EcomSanity cross-references returns against actual sales in the same window and exposes reason and disposition together by ASIN, so the read is "this specific listing has an expensive, fixable pattern" instead of just a raw return count with no context attached. For how Amazon's own returns processing fee stacks on top of this at scale, see the FBA returns processing fee guide. For when a high return rate becomes a Voice of the Customer problem, see Amazon Voice of the Customer and NCX rate. For when letting the customer keep the item is actually the cheaper outcome, see Amazon returnless resolutions and partial refunds.
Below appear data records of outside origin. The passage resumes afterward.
(** X17. Point values in steps of a half, from 0 to 100, add up exactly for up
    to 300 items: the points of the slots of such an entry, added up one by
    one as the verifier and the summary do, compare equal to
    [total_points()]. *)
Theorem half_points_add_up_exactly :
  forall (qt : QuestionType.t) (k : Z),
    0 <= QuestionType.items qt <= 300 ->
    0 <= k <= 200 ->
    QuestionType.points_per_item qt = half_points k ->
    py_eqb (QuestionType.total_points qt) (accumulated_points qt) = true.
Proof.
  intros qt k Hn Hk Hp. pose proof half_points_exact_checked as H.
  rewrite forallb_forall in H.
  assert (Hin : In (Z.to_nat (QuestionType.items qt)) (seq 0 301))
    by (apply in_seq; lia).
  specialize (H _ Hin). rewrite forallb_forall in H.
  assert (Hin' : In (Z.to_nat k) (seq 0 201)) by (apply in_seq; lia).
  specialize (H _ Hin'). rewrite !Z2Nat.id in H by lia.
  unfold half_points_exact, points_exact, accumulated_points in H.
  unfold QuestionType.total_points, accumulated_points.
  cbn [QuestionType.items QuestionType.points_per_item] in H.
  rewrite Hp. exact H.
Qed.

Lemma half_points_add_up_exactly_witness :
  py_eqb
    (QuestionType.total_points
       (QuestionType.make "Essay" 7 (PyFloat 2.5) "qt-1"))
    (accumulated_points (QuestionType.make "Essay" 7 (PyFloat 2.5) "qt-1"))
  = true.
Proof.
  apply (@half_points_add_up_exactly
           (QuestionType.make "Essay" 7 (PyFloat 2.5) "qt-1") 5).
  - simpl. lia.
  - lia.
  - vm_compute. reflexivity.
Defined.

End HalfPoints.

(** ** Totals of the question types *)

Section QuestionTypeTotals.
Import QuestionTypeService.





End QuestionTypeTotals.

(** ** [generate_tos_from_assigned_slots] and [compute_tos_totals] *)

Section Nested.
Import TosService.
Context {V : Type}.
Implicit Types m : dict string (dict Z V).
















End Nested.

Section SameShape.
Import TosService.
Context {V W : Type}.
Implicit Types (m : dict string (dict Z V)) (n : dict string (dict Z W)).







End SameShape.

Section RegenerateLoops.
Import TosService.








End RegenerateLoops.

Section RegenerateTotals.
Import TosService.










End RegenerateTotals.

Section RegenerateTheorems.
Import TosService.

















End RegenerateTheorems.

(** ** The allocation and the exact shares *)

Section Quota.
Import TosService.









End Quota.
Frequently asked questions
How do I calculate Amazon return rate by ASIN?
Divide returned units by units sold in the same relevant period, then multiply by 100, ideally using order cohorts rather than blending different months.
What's the difference between return reason and disposition?
Reason explains what the customer selected (defective, not as described, wrong item); disposition explains what happened to the unit afterward (sellable, customer-damaged, carrier-damaged). Together they reveal both the cause and the actual cost.
How should I prioritize which high-return ASIN to fix first?
By lost contribution, not return rate alone. A low-priced item at 15% returns may just need a listing fix, while a high-priced, oversized item at 6% returns can be destroying more actual margin.